[Collected data entries]
□ □ □ □

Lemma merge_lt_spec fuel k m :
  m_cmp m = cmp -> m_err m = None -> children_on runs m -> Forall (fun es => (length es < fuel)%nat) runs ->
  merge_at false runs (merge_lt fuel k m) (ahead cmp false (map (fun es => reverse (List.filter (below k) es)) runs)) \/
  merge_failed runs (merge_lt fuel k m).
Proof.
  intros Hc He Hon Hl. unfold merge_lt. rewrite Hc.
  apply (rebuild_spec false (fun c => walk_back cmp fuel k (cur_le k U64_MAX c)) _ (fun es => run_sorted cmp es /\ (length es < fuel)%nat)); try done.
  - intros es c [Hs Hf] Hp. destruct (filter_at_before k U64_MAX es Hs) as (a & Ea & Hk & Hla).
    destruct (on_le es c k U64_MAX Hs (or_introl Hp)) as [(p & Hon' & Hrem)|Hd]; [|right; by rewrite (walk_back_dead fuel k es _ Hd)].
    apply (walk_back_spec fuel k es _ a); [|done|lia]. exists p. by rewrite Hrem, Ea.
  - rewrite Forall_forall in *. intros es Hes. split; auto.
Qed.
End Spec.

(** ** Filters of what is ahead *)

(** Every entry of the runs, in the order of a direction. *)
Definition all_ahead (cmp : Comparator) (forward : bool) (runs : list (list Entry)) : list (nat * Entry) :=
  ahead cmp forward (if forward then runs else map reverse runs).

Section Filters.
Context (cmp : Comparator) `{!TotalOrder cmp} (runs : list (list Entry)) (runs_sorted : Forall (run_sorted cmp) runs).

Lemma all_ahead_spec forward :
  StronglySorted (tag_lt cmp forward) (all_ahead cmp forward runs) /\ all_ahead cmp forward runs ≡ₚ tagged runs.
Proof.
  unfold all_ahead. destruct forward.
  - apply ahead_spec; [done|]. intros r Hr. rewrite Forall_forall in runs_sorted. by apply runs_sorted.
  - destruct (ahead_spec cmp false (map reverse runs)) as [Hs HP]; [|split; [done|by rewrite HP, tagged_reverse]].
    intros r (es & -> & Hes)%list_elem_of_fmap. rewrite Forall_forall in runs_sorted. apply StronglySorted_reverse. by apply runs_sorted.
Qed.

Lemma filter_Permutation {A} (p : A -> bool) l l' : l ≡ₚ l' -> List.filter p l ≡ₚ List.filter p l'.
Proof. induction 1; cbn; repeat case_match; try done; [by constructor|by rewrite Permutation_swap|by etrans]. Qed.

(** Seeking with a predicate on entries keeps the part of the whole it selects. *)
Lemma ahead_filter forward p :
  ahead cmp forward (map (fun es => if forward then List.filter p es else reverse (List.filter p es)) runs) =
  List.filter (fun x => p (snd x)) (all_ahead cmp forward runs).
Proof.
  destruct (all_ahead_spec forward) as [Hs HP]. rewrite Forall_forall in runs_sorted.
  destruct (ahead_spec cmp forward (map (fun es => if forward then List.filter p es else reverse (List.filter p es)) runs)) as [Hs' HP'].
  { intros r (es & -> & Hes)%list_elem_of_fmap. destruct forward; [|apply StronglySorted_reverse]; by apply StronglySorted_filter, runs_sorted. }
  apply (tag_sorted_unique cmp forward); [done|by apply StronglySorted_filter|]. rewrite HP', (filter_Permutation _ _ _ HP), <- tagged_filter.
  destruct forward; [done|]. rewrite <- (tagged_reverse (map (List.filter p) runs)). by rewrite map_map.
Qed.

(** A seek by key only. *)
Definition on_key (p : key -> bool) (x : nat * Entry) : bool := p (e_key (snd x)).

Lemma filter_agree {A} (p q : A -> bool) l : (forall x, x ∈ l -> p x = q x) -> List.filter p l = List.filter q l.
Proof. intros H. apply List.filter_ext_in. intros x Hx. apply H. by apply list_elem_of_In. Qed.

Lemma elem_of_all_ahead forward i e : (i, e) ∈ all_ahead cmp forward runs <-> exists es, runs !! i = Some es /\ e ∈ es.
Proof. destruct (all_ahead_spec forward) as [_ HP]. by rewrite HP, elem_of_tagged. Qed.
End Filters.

□ □ □ □

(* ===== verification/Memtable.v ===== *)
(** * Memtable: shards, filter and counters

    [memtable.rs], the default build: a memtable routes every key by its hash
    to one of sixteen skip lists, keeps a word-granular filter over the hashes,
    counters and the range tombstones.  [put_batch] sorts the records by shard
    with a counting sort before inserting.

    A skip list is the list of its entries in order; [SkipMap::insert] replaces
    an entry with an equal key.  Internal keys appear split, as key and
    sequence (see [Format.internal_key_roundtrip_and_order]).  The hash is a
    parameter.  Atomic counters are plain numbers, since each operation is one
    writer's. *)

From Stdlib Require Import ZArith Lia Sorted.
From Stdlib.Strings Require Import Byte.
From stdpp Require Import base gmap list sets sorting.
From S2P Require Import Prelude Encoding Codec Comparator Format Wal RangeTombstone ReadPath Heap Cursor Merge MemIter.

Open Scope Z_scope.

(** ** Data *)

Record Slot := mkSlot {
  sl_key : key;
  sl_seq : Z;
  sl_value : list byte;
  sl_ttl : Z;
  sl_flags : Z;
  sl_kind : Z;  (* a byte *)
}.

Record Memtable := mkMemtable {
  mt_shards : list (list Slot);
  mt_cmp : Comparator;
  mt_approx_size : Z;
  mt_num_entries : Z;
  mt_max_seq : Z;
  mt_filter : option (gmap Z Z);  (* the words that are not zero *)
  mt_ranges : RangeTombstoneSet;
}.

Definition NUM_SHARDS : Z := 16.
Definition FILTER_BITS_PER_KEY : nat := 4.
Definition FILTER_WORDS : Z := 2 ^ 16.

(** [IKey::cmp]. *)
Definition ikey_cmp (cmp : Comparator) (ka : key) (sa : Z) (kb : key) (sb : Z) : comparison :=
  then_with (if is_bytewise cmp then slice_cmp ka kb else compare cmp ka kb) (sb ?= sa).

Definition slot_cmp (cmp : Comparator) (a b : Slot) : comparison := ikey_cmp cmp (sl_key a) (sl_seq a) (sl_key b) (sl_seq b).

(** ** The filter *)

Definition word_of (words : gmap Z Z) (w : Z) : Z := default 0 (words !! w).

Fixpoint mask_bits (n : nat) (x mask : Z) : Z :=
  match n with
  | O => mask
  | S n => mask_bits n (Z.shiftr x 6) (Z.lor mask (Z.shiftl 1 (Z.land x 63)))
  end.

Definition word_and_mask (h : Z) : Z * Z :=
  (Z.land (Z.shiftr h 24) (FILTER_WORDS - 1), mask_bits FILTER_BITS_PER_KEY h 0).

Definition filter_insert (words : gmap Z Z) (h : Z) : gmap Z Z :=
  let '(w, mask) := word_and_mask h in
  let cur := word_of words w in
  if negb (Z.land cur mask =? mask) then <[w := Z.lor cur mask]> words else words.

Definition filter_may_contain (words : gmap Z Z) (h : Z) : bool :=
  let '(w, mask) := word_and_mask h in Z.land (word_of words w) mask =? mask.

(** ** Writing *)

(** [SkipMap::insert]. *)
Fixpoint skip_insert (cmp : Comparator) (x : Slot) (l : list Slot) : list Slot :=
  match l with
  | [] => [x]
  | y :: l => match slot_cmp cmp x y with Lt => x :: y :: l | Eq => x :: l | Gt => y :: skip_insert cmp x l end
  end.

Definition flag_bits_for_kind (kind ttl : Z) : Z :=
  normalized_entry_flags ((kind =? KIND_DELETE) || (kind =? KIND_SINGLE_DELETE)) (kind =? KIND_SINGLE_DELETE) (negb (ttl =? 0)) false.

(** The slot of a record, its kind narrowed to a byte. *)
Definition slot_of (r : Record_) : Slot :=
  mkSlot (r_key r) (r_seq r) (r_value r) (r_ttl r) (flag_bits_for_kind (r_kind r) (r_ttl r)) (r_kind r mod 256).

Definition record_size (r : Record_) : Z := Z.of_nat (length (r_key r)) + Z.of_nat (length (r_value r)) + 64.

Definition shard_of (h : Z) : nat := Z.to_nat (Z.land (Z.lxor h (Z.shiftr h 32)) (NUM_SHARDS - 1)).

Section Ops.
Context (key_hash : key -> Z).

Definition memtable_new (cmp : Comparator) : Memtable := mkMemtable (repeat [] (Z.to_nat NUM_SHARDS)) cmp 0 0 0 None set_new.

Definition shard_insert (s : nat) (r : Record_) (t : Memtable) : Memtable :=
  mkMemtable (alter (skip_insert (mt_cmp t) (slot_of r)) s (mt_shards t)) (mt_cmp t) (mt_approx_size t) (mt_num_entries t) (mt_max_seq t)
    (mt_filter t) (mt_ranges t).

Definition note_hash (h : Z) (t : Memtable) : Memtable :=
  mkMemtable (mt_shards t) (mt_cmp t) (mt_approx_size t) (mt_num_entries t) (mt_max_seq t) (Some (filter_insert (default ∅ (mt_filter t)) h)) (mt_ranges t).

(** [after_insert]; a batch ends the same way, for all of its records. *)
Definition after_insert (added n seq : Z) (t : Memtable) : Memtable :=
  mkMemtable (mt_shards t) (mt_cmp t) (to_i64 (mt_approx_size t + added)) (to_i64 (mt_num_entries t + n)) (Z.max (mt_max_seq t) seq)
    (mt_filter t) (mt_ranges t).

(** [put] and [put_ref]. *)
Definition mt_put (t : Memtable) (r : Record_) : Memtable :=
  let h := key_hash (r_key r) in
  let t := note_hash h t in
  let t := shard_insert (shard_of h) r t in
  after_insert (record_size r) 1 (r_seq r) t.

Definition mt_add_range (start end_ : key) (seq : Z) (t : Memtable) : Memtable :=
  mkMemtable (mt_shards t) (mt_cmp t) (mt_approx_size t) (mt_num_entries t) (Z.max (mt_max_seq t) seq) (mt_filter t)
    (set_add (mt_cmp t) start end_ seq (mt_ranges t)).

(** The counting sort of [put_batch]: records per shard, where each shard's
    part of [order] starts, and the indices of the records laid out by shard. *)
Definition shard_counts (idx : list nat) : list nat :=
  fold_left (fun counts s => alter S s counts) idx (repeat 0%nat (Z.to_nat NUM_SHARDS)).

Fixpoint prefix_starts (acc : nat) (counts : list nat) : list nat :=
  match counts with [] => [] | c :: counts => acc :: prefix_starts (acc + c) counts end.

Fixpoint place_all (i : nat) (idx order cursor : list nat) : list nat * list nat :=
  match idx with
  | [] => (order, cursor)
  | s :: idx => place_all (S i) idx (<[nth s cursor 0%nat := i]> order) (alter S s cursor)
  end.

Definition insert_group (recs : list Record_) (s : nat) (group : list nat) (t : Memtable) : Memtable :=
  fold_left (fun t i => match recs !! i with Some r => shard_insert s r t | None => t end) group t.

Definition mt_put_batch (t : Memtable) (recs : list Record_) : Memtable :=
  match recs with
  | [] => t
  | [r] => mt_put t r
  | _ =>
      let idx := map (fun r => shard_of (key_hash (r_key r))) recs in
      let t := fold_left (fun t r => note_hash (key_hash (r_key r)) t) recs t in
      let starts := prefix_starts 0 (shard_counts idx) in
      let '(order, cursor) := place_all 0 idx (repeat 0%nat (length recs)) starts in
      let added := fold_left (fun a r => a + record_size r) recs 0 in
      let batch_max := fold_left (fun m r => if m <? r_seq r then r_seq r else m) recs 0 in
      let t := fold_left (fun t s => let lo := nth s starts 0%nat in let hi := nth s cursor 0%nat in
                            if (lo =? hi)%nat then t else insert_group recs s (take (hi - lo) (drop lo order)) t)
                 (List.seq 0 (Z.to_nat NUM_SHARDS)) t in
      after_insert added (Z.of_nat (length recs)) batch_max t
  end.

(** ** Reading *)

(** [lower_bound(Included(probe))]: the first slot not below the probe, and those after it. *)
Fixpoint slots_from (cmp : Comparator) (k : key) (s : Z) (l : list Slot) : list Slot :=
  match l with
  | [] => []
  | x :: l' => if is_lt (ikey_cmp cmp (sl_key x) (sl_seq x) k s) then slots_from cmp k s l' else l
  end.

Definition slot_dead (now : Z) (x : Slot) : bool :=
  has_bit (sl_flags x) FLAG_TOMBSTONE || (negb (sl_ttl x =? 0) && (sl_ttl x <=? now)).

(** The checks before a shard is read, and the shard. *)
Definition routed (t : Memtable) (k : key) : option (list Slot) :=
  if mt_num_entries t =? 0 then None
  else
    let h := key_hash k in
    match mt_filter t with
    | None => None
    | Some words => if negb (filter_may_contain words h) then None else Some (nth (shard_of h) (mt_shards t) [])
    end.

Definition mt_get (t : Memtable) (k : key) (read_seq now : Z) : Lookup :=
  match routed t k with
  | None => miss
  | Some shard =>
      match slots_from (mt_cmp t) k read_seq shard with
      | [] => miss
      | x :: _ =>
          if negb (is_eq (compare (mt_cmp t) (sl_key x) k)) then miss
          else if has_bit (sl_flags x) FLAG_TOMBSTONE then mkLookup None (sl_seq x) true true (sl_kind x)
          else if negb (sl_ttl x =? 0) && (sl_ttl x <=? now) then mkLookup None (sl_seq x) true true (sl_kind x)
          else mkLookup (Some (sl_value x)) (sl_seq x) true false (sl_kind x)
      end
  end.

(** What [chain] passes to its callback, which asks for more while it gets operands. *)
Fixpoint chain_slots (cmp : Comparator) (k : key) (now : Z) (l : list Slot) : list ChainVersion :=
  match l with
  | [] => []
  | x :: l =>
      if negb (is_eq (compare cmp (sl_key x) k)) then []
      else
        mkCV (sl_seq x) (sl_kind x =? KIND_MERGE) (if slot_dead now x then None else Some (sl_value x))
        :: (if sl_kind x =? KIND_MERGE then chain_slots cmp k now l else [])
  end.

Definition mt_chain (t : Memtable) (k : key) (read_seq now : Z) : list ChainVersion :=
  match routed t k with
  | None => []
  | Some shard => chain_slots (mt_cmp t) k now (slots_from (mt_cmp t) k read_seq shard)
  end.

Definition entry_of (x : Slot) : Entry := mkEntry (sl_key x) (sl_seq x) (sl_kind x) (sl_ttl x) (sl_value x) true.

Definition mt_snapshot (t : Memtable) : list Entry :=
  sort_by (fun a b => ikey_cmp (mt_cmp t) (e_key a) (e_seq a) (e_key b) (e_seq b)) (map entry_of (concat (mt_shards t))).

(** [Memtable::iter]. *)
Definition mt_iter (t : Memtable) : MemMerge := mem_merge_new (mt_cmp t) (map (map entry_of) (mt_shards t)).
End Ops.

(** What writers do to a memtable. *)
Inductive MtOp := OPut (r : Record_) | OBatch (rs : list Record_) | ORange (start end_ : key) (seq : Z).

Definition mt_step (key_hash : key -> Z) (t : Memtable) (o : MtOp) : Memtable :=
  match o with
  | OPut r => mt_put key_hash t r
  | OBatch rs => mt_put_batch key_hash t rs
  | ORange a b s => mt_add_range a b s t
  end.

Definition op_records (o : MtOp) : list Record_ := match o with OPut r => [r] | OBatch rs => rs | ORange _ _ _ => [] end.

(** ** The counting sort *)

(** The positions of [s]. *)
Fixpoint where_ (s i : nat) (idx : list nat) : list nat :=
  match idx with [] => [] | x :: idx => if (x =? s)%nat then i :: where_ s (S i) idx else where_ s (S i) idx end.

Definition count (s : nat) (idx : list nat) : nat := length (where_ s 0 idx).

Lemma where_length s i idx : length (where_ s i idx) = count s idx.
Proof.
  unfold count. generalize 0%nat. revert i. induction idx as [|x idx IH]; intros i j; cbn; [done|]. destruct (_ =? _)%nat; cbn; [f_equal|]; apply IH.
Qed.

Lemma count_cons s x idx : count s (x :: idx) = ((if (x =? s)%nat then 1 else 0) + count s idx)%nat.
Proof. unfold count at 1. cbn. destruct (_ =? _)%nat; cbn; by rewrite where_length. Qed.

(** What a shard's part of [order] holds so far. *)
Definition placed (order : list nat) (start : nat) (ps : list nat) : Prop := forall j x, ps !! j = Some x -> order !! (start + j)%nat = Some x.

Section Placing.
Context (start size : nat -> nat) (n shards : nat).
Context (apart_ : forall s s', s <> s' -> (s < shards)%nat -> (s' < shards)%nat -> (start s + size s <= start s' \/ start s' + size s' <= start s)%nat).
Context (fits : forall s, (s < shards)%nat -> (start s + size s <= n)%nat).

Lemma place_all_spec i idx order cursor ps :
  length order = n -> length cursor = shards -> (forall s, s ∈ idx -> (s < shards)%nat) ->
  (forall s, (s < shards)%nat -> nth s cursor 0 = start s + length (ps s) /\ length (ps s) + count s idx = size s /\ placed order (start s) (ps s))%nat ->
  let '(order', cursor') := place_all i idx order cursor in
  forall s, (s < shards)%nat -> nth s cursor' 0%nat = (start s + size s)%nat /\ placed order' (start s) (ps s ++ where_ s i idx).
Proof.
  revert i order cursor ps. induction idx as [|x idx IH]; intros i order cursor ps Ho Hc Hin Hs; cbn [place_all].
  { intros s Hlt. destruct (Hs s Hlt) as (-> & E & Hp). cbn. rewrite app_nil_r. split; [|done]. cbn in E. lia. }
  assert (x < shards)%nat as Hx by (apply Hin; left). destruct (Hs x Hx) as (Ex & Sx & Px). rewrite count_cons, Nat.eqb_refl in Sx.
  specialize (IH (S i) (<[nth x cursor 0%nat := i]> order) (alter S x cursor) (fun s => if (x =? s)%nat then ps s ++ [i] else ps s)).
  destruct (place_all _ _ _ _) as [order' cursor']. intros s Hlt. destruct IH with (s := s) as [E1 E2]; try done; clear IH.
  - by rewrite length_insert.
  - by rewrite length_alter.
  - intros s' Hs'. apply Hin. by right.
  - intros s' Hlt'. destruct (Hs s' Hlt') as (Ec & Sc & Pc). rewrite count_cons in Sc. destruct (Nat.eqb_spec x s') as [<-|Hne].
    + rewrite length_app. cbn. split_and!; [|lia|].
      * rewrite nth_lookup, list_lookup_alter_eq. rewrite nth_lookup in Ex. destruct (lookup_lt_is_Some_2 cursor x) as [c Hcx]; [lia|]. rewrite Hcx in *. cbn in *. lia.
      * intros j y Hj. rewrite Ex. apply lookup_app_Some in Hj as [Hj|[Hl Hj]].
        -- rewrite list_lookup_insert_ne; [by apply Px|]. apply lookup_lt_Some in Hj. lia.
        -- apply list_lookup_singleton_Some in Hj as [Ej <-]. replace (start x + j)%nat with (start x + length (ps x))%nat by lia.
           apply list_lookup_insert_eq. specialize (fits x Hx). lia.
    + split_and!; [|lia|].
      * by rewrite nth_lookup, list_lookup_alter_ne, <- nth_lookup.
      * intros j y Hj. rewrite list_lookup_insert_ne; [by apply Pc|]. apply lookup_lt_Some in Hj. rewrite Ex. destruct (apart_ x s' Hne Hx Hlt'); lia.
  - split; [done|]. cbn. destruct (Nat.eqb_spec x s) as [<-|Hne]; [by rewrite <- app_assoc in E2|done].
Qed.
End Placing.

□ □ □ □

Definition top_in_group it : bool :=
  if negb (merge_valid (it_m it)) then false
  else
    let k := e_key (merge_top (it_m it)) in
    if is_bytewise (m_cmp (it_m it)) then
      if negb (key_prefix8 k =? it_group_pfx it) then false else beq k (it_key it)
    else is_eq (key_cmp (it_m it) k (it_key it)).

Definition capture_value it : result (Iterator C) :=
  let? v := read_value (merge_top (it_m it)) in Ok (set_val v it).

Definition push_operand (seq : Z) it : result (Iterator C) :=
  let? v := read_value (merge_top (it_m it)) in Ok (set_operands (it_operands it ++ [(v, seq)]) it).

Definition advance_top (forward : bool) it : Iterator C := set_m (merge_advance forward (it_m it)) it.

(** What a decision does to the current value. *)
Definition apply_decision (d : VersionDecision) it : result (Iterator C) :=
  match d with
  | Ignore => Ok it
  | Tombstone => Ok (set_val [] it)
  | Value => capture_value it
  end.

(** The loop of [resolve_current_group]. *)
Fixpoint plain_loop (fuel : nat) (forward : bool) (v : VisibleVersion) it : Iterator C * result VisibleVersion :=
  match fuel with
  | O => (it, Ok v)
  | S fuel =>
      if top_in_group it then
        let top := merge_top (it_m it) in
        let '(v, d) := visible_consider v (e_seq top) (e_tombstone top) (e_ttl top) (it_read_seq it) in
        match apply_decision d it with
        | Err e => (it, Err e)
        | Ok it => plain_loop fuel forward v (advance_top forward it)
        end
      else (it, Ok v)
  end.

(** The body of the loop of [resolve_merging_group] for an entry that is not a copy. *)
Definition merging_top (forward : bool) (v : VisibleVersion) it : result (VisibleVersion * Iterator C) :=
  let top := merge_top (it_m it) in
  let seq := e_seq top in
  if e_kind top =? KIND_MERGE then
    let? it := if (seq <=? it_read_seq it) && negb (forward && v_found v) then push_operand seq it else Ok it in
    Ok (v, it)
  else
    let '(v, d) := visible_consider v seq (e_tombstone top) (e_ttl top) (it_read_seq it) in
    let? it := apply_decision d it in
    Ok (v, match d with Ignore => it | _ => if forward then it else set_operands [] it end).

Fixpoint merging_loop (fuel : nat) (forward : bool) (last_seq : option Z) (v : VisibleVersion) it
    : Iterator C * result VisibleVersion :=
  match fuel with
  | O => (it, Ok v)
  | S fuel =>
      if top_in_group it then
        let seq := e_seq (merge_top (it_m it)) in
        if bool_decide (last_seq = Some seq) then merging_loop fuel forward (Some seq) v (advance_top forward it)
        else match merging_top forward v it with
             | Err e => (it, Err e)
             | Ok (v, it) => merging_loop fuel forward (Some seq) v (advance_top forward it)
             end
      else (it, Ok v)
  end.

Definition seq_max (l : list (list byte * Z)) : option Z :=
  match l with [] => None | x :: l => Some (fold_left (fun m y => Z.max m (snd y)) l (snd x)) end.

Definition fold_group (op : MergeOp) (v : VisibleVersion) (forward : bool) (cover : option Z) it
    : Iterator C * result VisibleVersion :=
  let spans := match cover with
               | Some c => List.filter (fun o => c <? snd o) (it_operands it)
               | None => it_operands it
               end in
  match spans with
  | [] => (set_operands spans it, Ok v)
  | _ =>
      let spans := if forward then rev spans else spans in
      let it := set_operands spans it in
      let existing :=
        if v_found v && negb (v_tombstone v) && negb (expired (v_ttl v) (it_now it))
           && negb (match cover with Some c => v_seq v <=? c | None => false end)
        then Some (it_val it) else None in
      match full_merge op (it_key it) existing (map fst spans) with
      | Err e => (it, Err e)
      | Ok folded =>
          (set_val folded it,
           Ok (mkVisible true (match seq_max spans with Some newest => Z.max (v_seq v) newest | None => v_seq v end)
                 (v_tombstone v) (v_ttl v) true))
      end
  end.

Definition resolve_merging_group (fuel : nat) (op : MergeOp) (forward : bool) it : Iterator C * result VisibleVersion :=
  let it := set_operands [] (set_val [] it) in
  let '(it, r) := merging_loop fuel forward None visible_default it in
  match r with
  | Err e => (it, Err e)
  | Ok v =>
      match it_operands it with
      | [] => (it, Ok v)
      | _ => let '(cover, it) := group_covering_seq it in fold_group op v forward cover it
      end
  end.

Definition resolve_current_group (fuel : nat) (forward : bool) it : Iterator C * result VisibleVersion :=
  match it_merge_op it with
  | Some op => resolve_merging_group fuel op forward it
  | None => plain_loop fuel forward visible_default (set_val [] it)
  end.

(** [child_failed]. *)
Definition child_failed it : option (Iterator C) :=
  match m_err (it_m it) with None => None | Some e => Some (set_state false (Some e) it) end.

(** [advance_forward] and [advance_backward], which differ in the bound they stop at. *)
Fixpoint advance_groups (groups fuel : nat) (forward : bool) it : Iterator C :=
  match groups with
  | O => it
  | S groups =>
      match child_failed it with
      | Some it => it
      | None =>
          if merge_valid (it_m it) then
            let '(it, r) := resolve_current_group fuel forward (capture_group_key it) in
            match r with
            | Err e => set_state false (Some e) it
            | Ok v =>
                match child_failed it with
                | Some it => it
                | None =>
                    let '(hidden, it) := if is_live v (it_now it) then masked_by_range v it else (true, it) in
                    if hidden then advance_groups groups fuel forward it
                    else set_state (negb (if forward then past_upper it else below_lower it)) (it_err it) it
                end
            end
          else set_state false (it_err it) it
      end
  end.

□ □ □ □

» **Work request**: The string "Ignore" may appear in the lines of the records above. State how many lines contain it, with no other words.

» **Response to the exercise**: 2